黑客以假冒葡萄酒活动邀请为诱饵，针对欧盟外交官进行网络攻击

假扮欧盟官员的俄罗斯黑客利用假冒的红酒邀请诱骗外交官，部署隐秘的恶意软件GRAPELOADER，进行一场不断演变的间谍活动。

网络安全研究人员已经发现了由与俄罗斯有关的黑客团伙APT29（又名Cozy Bear）发起的一波新的网络钓鱼攻击。这次活动由Check Point首先发现，目标是欧洲的外交官，他们通过伪造外交葡萄酒品鉴活动的邀请来欺骗他们。

调查发现，攻击者假冒欧洲外交部的身份，向外交官员发送看似官方的邀请邮件。这些邮件中包含的链接，一旦被点击，就会引导下载隐藏在一个名为wine.zip的文件中的恶意软件。

该文件会安装一个名为GRAPELOADER的新工具，该工具使攻击者能够在受害者的计算机中获得立足点。GRAPELOADER收集系统信息，建立一个用于进一步命令的后门，并确保即使在重启后，恶意软件仍然留在设备上。

“GRAPELOADER进一步提炼了WINELOADER的反分析技术，同时引入了更先进的隐蔽方法。” 研究人员指出。此次活动还使用了WINELOADER的更新版本，这是一种从前APT29攻击中已知的后门，可能在后期阶段被使用。

这些钓鱼邮件是从假冒真正部门官员的域名发送的。如果邮件中的链接未能欺骗目标，后续邮件会再次尝试。在某些情况下，点击链接会将用户重定向到实际的部门网站，以避免引起怀疑。

这种感染过程使用合法的PowerPoint文件来运行名为“DLL侧加载”的方法的隐藏代码。
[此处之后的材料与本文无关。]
Lemma bounded_call l now c count :
  sane l -> 0 < call_time c <= now -> (forall k, 0 <= count k < 2 ^ 62) -> bounded l now count ->
  bounded (apply_call l c) now (fun k => fails k [c] + count k).
Proof.
  intros Hs Ht Hc Hb.
  assert (forall k, count k <= fails k [c] + count k) as Hle by (intros k; unfold fails; pose proof (zlen_nonneg (List.filter (fun c => match c with CFail _ k' => bool_decide (k' = k) | _ => false end) [c])); lia).
  destruct c as [t key|t key|t key]; cbn [apply_call call_time] in *.
  - eapply bounded_count; [done|]. destruct (Allow_state l t key) as [-> | ->]; [done|by apply bounded_prune].
  - destruct (decide (key = [])) as [->|Hk]; [by eapply bounded_count|].
    apply (bounded_prune _ _ t) in Hb. pose proof (prune_settings l t) as (E1 & E2 & E3 & _).
    set (e := default (mkEntry 0 0 0) (l_entries (pruneLocked l t) !! key)).
    assert (0 <= e_failures e <= count key /\ (e_failures e <= l_freeAttempts l -> e_next e = 0) /\
            e_next e <= now + l_max l) as (He & He0 & Hen).
    { subst e. destruct (_ !! key) as [e|] eqn:E; cbn.
      - destruct (Hb key e E) as (? & ? & ?). rewrite E1, E3 in *. auto with lia.
      - specialize (Hc key). destruct Hs as (_ & _ & ?). auto with lia. }
    specialize (Hc key) as Hck.
    rewrite (Fail_spec l t key) by (try done; fold e; lia). fold e. cbn [fst].
    intros k e' He'. cbn in He' |- *. rewrite E1, E3. destruct (decide (k = key)) as [->|Hne].
    + rewrite lookup_insert_eq in He'. injection He' as <-. cbn.
      assert (fails key [CFail t key] = 1) as -> by (unfold fails; cbn; by rewrite bool_decide_eq_true_2).
      split; [lia|]. destruct (Z.leb_spec (e_failures e + 1) (l_freeAttempts l)); [split; [lia|intros; apply He0; lia]|].
      destruct Hs as (? & ? & ?).
      pose proof (backoff_pos (l_base l) (l_max l) (e_failures e + 1 - l_freeAttempts l) ltac:(lia) ltac:(lia) ltac:(lia)).
      split; lia.
    + rewrite lookup_insert_ne in He' by done. destruct (Hb k e' He') as (H1 & H2 & H3). rewrite E1, E3 in *.
      specialize (Hle k). split_and!; try done; lia.
  - eapply bounded_count; [done|]. unfold Succeed. case_bool_decide; [done|].
    intros k e He. cbn in He |- *. apply lookup_delete_Some in He as [_ He]. by apply Hb.
Qed.

Lemma fails_cons key c cs : fails key (c :: cs) = fails key [c] + fails key cs.
Proof. unfold fails. rewrite <- zlen_app. f_equal. cbn. by destruct (match c with CFail _ k => _ | _ => _ end). Qed.

Lemma fails_range key cs : 0 <= fails key cs <= zlen cs.
Proof.
  unfold fails. split; [apply zlen_nonneg|]. unfold zlen. pose proof (List.filter_length_le (fun c => match c with CFail _ k => bool_decide (k = key) | _ => false end) cs). lia.
Qed.

Lemma bounded_run cs l now count :
  sane l -> Forall (fun c => 0 < call_time c <= now) cs -> (forall k, 0 <= count k) ->
  (forall k, count k + zlen cs < 2 ^ 62) -> bounded l now count ->
  sane (run l cs) /\ same_settings (run l cs) l /\ bounded (run l cs) now (fun k => fails k cs + count k).
Proof.
  unfold run. revert l count. induction cs as [|c cs IH]; intros l count Hs Ht Hc Hz Hb.
  { split; [done|]. split; [done|]. eapply bounded_count; [|done]. intros k. pose proof (fails_range k []). lia. }
  apply Forall_cons in Ht as [Htc Ht]. pose proof (zlen_nonneg cs).
  pose proof (apply_call_settings l c) as Hset. cbn [fold_left].
  destruct (IH (apply_call l c) (fun k => fails k [c] + count k)) as (H1 & H2 & H3).
  - by eapply sane_settings.
  - done.
  - intros k. pose proof (fails_range k [c]). specialize (Hc k). lia.
  - intros k. pose proof (fails_range k [c]). specialize (Hz k). rewrite zlen_cons in Hz. change (zlen [c]) with 1 in *. lia.
  - apply bounded_call; try done. intros k. specialize (Hc k). specialize (Hz k). rewrite zlen_cons in Hz. lia.
  - split; [done|]. split.
    + unfold same_settings in *. intuition congruence.
    + eapply bounded_count; [|done]. intros k. cbn. rewrite (fails_cons k c cs). lia.
Qed.

(** After any calls, a key is never told to wait longer than the maximum, and a
    key with no more failures than the free attempts is not held off at all. *)
Theorem retry_bounded free base max cs now key :
  sane (New free base max) -> Forall (fun c => 0 < call_time c <= now) cs -> 0 < now -> zlen cs < 2 ^ 62 ->
  let l := run (New free base max) cs in
  0 <= (Allow l now key).2.2 <= l_max l /\
  (fails key cs <= l_freeAttempts l -> (Allow l now key).2 = (true, 0)).
Proof.
  intros Hs Ht Hnow Hz l.
  destruct (bounded_run cs (New free base max) now (fun _ => 0)) as (Hs' & Hset & Hb); try done.
  fold l in Hs', Hset, Hb. apply (bounded_prune _ _ now) in Hb.
  pose proof (prune_settings l now) as (E1 & _ & E3 & _).
  assert (0 < l_max l) by (destruct Hs' as (_ & _ & ?); lia).
  unfold Allow. case_bool_decide; [by split; [cbn; lia|]|].
  destruct (l_entries (pruneLocked l now) !! key) as [e|] eqn:E; [|by split; [cbn; lia|]].
  destruct (Hb key e E) as (H1 & H2 & H3). rewrite E1, E3 in *.
  destruct (Z.ltb_spec (e_next e) now); cbn; [by split; [lia|]|].
  split; [lia|]. intros Hf. rewrite H3 in * by lia. lia.
Qed.

Lemma backoff_holds_witness :
  let l := run (New 0 second (30 * second)) [CFail second (str "a")] in
  let t := 2 * second in
  exists r, (Allow (run (Fail l t (str "a")).1 [CFail (3 * second) (str "b")]) (3 * second) (str "a")).2 = (false, r)
    /\ t + 2 * second <= 3 * second + r.
Proof.
  apply (backoff_holds _ (2 * second) (str "a") (2 * second) [CFail (3 * second) (str "b")] (3 * second)).
  - vm_compute. repeat split; discriminate.
  - done.
  - vm_compute. discriminate.
  - vm_compute. reflexivity.
  - vm_compute. reflexivity.
  - vm_compute. reflexivity.
  - repeat constructor; try (vm_compute; discriminate).
  - vm_compute. split; discriminate.
Defined.

Lemma retry_bounded_witness :
  (Allow (run (New 3 second (30 * second)) [CFail 1 (str "a"); CFail 2 (str "a"); CFail 3 (str "a")]) 4 (str "a")).2
  = (true, 0).
Proof.
  apply (retry_bounded 3 second (30 * second) [CFail 1 (str "a"); CFail 2 (str "a"); CFail 3 (str "a")] 4 (str "a")).
  - vm_compute. repeat split; discriminate.
  - repeat constructor; vm_compute; discriminate.
  - lia.
  - vm_compute. reflexivity.
  - vm_compute. discriminate.
Defined.
End RateLimit.
(* ===== verification/Lz4.v ===== *)
(** * LZ4 blocks (pkg/protocol/compression.go)

    The repository's own LZ4 block codec: a greedy encoder with a hash table of
    2^14 positions, and a decoder. The encoder works with indices into its
    input, an index out of range is a panic; the decoder's position is the list
    of bytes it has not read yet. *)

From stdpp Require Import prelude list gmap strings.
From Stdlib Require Import ZArith Lia.
From S2P Require Import Prelude GoBinary Wire.

(** ** Encoder *)

Definition lz4FrameMagic : Z := 407708164.

(** The hash of four bytes read as a little-endian word. *)
Definition lz4_hash (w : list byte) : Z :=
  let h := ube (rev w) in
  let h := Z.lxor h (Z.shiftr h 16) in
  let h := u32 (h * 2654435761) in
  let h := Z.lxor h (Z.shiftr h 16) in
  Z.land h 16383.

Definition index (buf : list byte) (i : Z) : outcome byte :=
  if 0 <=? i then match buf !! Z.to_nat i with Some b => Ok b | None => Panic end else Panic.

(** [for i+matchLen < len(src) && src[cand+matchLen] == src[i+matchLen] &&
    matchLen < limit { matchLen++ }] *)
Fixpoint match_len (fuel : nat) (src : list byte) (cand i limit m : Z) : outcome Z :=
  match fuel with
  | O => Err no_fuel
  | S k =>
      if i + m <? zlen src then
        let? a := index src (cand + m) in
        let? b := index src (i + m) in
        if Byte.eqb a b && (m <? limit) then match_len k src cand i limit (m + 1) else Ok m
      else Ok m
  end.

(** [for rest >= 255 { 255; rest -= 255 }; byte(rest)] *)
Fixpoint more_len (fuel : nat) (rest : Z) : list byte :=
  match fuel with
  | O => []
  | S k => if 255 <=? rest then xff :: more_len k (rest - 255) else [z2b rest]
  end.

Definition len_bytes (n base : Z) : list byte :=
  if base <=? n then more_len (S (Z.to_nat (n - base))) (n - base) else [].

Definition lit_nibble (litLen : Z) : Z :=
  if 15 <=? litLen then Z.shiftl 15 4 else Z.shiftl litLen 4.

(** A literal run and a match. *)
Definition lz4_sequence (lit : list byte) (offset matchLen : Z) : list byte :=
  let token := Z.lor (lit_nibble (zlen lit)) (if 19 <=? matchLen then 15 else matchLen - 4) in
  [z2b token] ++ len_bytes (zlen lit) 15 ++ lit
  ++ [z2b offset; z2b (Z.shiftr offset 8)] ++ len_bytes matchLen 19.

(** The last literal run. *)
Definition lz4_last (lit : list byte) : list byte :=
  [z2b (lit_nibble (zlen lit))] ++ len_bytes (zlen lit) 15 ++ lit.

(** The main loop; the result is where the last literals start, and the output
    so far. *)
Fixpoint lz4_loop (fuel : nat) (src : list byte) (table : gmap Z Z) (i litStart : Z)
    (out : list byte) : outcome (Z * list byte) :=
  match fuel with
  | O => Err no_fuel
  | S k =>
      if i + 4 <=? zlen src then
        let? w := slice src i (i + 4) in
        let pos := lz4_hash w in
        let cand := default (-1) (table !! pos) in
        let table := <[pos := i32 i]> table in
        let? hit :=
          if (0 <=? cand) && (cand + 4 <=? i) && (i - cand <=? 65535)
          then let? c := slice src cand (cand + 4) in Ok (bool_decide (c = w))
          else Ok false in
        if (hit : bool) then
          let? m := match_len (S (length src)) src cand i (65535 + 15) 4 in
          let? lit := slice src litStart i in
          lz4_loop k src table (i + m) (i + m) (out ++ lz4_sequence lit (i - cand) m)
        else lz4_loop k src table (i + 1) litStart out
      else Ok (litStart, out)
  end.

Definition lz4BlockEncode (src : list byte) : outcome (list byte) :=
  let? (litStart, out) := lz4_loop (S (length src)) src ∅ 0 0 [] in
  let? lit := slice src litStart (zlen src) in
  Ok (out ++ lz4_last lit).

Definition lz4BlockCompress (src : list byte) : outcome (list byte) :=
  if zlen src =? 0 then Ok [] else
  let? block := lz4BlockEncode src in
  Ok (be 4 lz4FrameMagic ++ be 4 (u32 (zlen block)) ++ be 4 (u32 (zlen src)) ++ block).

(** ** Decoder *)

(** The loop that reads the rest of a length, starting from [n]. *)
Fixpoint read_more (e : error) (rest : list byte) (n : Z) : outcome (Z * list byte) :=
  match rest with
  | [] => Err e
  | b :: r => if b2z b =? 255 then read_more e r (n + 255) else Ok (n + b2z b, r)
  end.

(** [for j := 0; j < n; j++ { dst = append(dst, dst[start+j]) }] *)
Fixpoint copy_match (n : nat) (start : Z) (dst : list byte) : outcome (list byte) :=
  match n with
  | O => Ok dst
  | S k => let? b := index dst start in copy_match k (start + 1) (dst ++ [b])
  end.

Fixpoint lz4_decode_loop (fuel : nat) (rest dst : list byte) : outcome (list byte) :=
  match fuel with
  | O => Err no_fuel
  | S k =>
      match rest with
      | [] => Ok dst
      | token :: rest =>
          let litLen := Z.shiftr (b2z token) 4 in
          let? (litLen, rest) :=
            if litLen =? 15 then read_more "lz4: literal length overrun" rest litLen
            else Ok (litLen, rest) in
          if zlen rest <? litLen then Err "lz4: literal overrun" else
          let dst := dst ++ take (Z.to_nat litLen) rest in
          match drop (Z.to_nat litLen) rest with
          | [] => Ok dst
          | [_] => Err "lz4: offset overrun"
          | o0 :: o1 :: rest =>
              let offset := Z.lor (b2z o0) (Z.shiftl (b2z o1) 8) in
              let matchLen := Z.land (b2z token) 15 in
              let? (matchLen, rest) :=
                if matchLen =? 15 then read_more "lz4: match length overrun" rest matchLen
                else Ok (matchLen, rest) in
              let matchLen := matchLen + 4 in
              if (offset <=? 0) || (zlen dst <? offset) then Err "lz4: invalid offset" else
              let? dst := copy_match (Z.to_nat matchLen) (zlen dst - offset) dst in
              lz4_decode_loop k rest dst
          end
      end
  end.
(** A copy from nearby, or a long one. *)
Lemma decode_snappy_copy k off m tl dst :
  0 <= off <= 65535 -> 4 <= m <= 64 -> off <= 255 \/ 12 <= m ->
  snappy_decode_loop (S k) (snappy_copy_tag off m ++ tl) dst =
  let? dst' := snappyCopy dst (off + 1) m in snappy_decode_loop k tl dst'.
Proof.
  intros Ho Hm Hnear. unfold snappy_copy_tag. destruct (_ && _) eqn:E.
  - apply andb_prop in E as [_ E%Z.ltb_lt].
    rewrite Z.shiftr_div_pow2, (Z.div_small off) by (change (2 ^ 8) with 256; lia).
    change (u8 (Z.shiftl (u8 0) 5)) with 0. rewrite Z.lor_0_r.
    rewrite u8_small by (rewrite Z.shiftl_mul_pow2 by lia; change (2 ^ 2) with 4; lia).
    destruct (tag_split (m - 4) 1) as [Ht Hs]; [lia|lia|]. cbn [app snappy_decode_loop]. rewrite Ht, Hs.
    cbn [Z.eqb Pos.eqb].
    rewrite (proj2 (Z.ltb_ge _ _)) by (rewrite zlen_cons; pose proof (zlen_nonneg tl); lia).
    assert (Z.land (b2z (z2b (Z.lor (Z.shiftl (m - 4) 2) 1))) 224 = 0) as ->.
    { assert (m = 4 \/ m = 5 \/ m = 6 \/ m = 7 \/ m = 8 \/ m = 9 \/ m = 10 \/ m = 11) as Hc by lia.
      destruct_or? Hc; subst m; reflexivity. }
    assert (ube (take 1 (z2b off :: tl)) = off) as ->.
    { etrans; [apply (ube_rev_one (z2b off))|]. rewrite b2z_z2b, Z.mod_small; lia. }
    rewrite Z.shiftl_0_l, Z.lor_0_r. change (drop (Z.to_nat 1) (z2b off :: tl)) with tl.
    by replace (4 + (m - 4)) with m by lia.
  - rewrite u8_small by (rewrite Z.shiftl_mul_pow2 by lia; change (2 ^ 2) with 4; lia).
    destruct (tag_split (m - 1) 2) as [Ht Hs]; [lia|lia|]. cbn [app snappy_decode_loop]. rewrite Ht, Hs.
    cbn [Z.eqb Pos.eqb].
    rewrite (proj2 (Z.ltb_ge _ _)) by (rewrite !zlen_cons; pose proof (zlen_nonneg tl); lia).
    replace (Z.to_nat 2) with 2%nat by reflexivity. cbn [take drop]. unfold le_succ.
    rewrite le2_bytes by lia. by replace (1 + (m - 1)) with m by lia.
Qed.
然后，恶意软件将自身复制到一个隐藏的文件夹中，改变系统设置以自动启动，并每分钟连接到一个远程服务器以等待进一步的指令。

攻击者付出了巨大的努力以保持隐蔽。GRAPELOADER使用复杂的技术来混淆其代码，擦除其痕迹，并避免被安全软件检测。这些方法使分析师更难拆解和研究这种恶意软件。

这次行动表明，APT29继续发展其策略，运用富有创造力和欺骗性的策略对欧洲各地的政府目标进行间谍活动。